• [Exercise goal]: Exactly the lines below from the one with "Section FloatScenario." up to and including the one with "is untouched; a" make up the answer, with nothing else added.
——————
Lemma is_zero_true x : x = 0 -> is_zero x = true.
Proof. intros H. unfold is_zero. destruct (Req_dec_T x 0); congruence. Qed.

Lemma is_neg_false x : 0 <= x -> is_neg x = false.
Proof. intros H. unfold is_neg. destruct (Rlt_dec x 0); [lra|reflexivity]. Qed.

(** [y] is [+1] or [-1], the sign bit set on the labels that are not
    positive. *)
Lemma label_y_eq l : label_y l = Num (negb (fpos l)) 1.
Proof. unfold label_y, one. destruct (fpos l); reflexivity. Qed.








End FloatFacts.

Section FloatLoops.

Lemma label_loop_f_length f label i p q :
  label_loop_f f label i p = Ok q -> length q = length p.
Proof.
  revert i q. induction p as [|pi p IH]; intros i q; simpl.
  - intros [= <-]. reflexivity.
  - unfold at_. destruct (label !! i); simpl; try discriminate.
    destruct (label_loop_f f label (S i) p) eqn:E; simpl; try discriminate.
    intros [= <-]. simpl. f_equal. eauto.
Qed.


End FloatLoops.

(** ** The scenario with an overflow *)

Section FloatScenario.
#[local] Open Scope R_scope.

Lemma unrounded_nearest : nearest unrounded.
Proof.
  constructor; cbn [rnd fmax eps unrounded]; intros; try lra.
  apply IZR_le. apply Z.leb_le. reflexivity.
Qed.










End FloatScenario.
(** X6.  Whenever [copyRecursiveSync] returns, whatever the source and the
    destination: nothing was removed, a directory is still a directory,
    and what lies neither at or below the destination nor on the way to it
    is untouched; a regular file that does not lie at or below the
    destination keeps its content. *)
Theorem copy_changes_confined (src dest : Path) (fs fs' : FileSystem) :
  copyRecursiveSync src dest fs = Returned fs' →
  (∀ q, is_Some (fs !! q) → is_Some (fs' !! q)) ∧
  (∀ q, fs !! q = Some DirEntry → fs' !! q = Some DirEntry) ∧
  (∀ q, ¬ dest `prefix_of` q → ¬ q `prefix_of` dest → fs' !! q = fs !! q) ∧
  (∀ q content, fs !! q = Some (FileEntry content) → ¬ dest `prefix_of` q →
                fs' !! q = Some (FileEntry content)).
Proof.
  intros H%copyRecursive_changes. split; [|split; [|split]].
  - intros q. by eapply changedWithin_keeps_entry.
  - intros q. by eapply changedWithin_keeps_directory.
  - intros q H1 H2. destruct (H q) as [?|(_ & _ & [?|(? & _)])]; done.
  - intros q content Hq Hout.
    destruct (H q) as [->|(_ & _ & [?|(_ & _ & Hnone & _)])]; [done..|].
    congruence.
Qed.

Lemma copy_changes_confined_witness :
  ∃ fs',
    copyRecursiveSync ["package"] ["assets"] sampleFs = Returned fs' ∧
    (∀ q, is_Some (sampleFs !! q) → is_Some (fs' !! q)) ∧
    (∀ q, sampleFs !! q = Some DirEntry → fs' !! q = Some DirEntry) ∧
    (∀ q, ¬ ["assets"] `prefix_of` q → ¬ q `prefix_of` ["assets"] →
          fs' !! q = sampleFs !! q) ∧
    (∀ q content, sampleFs !! q = Some (FileEntry content) →
                  ¬ ["assets"] `prefix_of` q →
                  fs' !! q = Some (FileEntry content)).
Proof.
  destruct (copyRecursiveSync ["package"] ["assets"] sampleFs) as [fs'| |]
    eqn:Hrun; [|vm_compute in Hrun; discriminate Hrun..].
  exists fs'. split; [reflexivity|].
  exact (copy_changes_confined ["package"] ["assets"] sampleFs fs' Hrun).
Defined.

Lemma forEach_reaches {A St : Type} (f : A → St → Completion St)
  (l1 : list A) (x : A) (l2 : list A) (st st' : St) :
  forEach f (l1 ++ x :: l2) st = Returned st' →
  ∃ s1 s2, forEach f l1 st = Returned s1 ∧ f x s1 = Returned s2.
Proof.
  revert st. induction l1 as [|y l1 IH]; intros st; simpl.
  - destruct (f x st) as [s2| |] eqn:Hx; [|done..]. intros _.
    exists st, s2. split; [reflexivity|exact Hx].
  - destruct (f y st) as [s| |]; [|done..]. apply IH.
Qed.

Lemma forEach_copy_keeps_directory (fuel : nat) (src dest : Path)
  (names : list string) (q : Path) : ∀ f f' : FileSystem,
  forEach (λ n, copyRecursive fuel (src ++ [n]) (dest ++ [n])) names f
    = Returned f' →
  f !! q = Some DirEntry → f' !! q = Some DirEntry.
Proof.
  induction names as [|n names IH]; intros f f'; simpl.
  - by intros [= <-].
  - destruct (copyRecursive fuel (src ++ [n]) (dest ++ [n]) f) as [f2| |]
      eqn:Hn; [|done..].
    intros Hrest Hq. apply (IH f2 f' Hrest).
    eapply changedWithin_keeps_directory; [|exact Hq].
    by eapply copyRecursive_changes.
Qed.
——————
• [Solution to the exercise]:
Section FloatScenario.
#[local] Open Scope R_scope.

Lemma unrounded_nearest : nearest unrounded.
Proof.
  constructor; cbn [rnd fmax eps unrounded]; intros; try lra.
  apply IZR_le. apply Z.leb_le. reflexivity.
Qed.










End FloatScenario.
(** X6.  Whenever [copyRecursiveSync] returns, whatever the source and the
    destination: nothing was removed, a directory is still a directory,
    and what lies neither at or below the destination nor on the way to it
    is untouched; a regular file that does not lie at or below the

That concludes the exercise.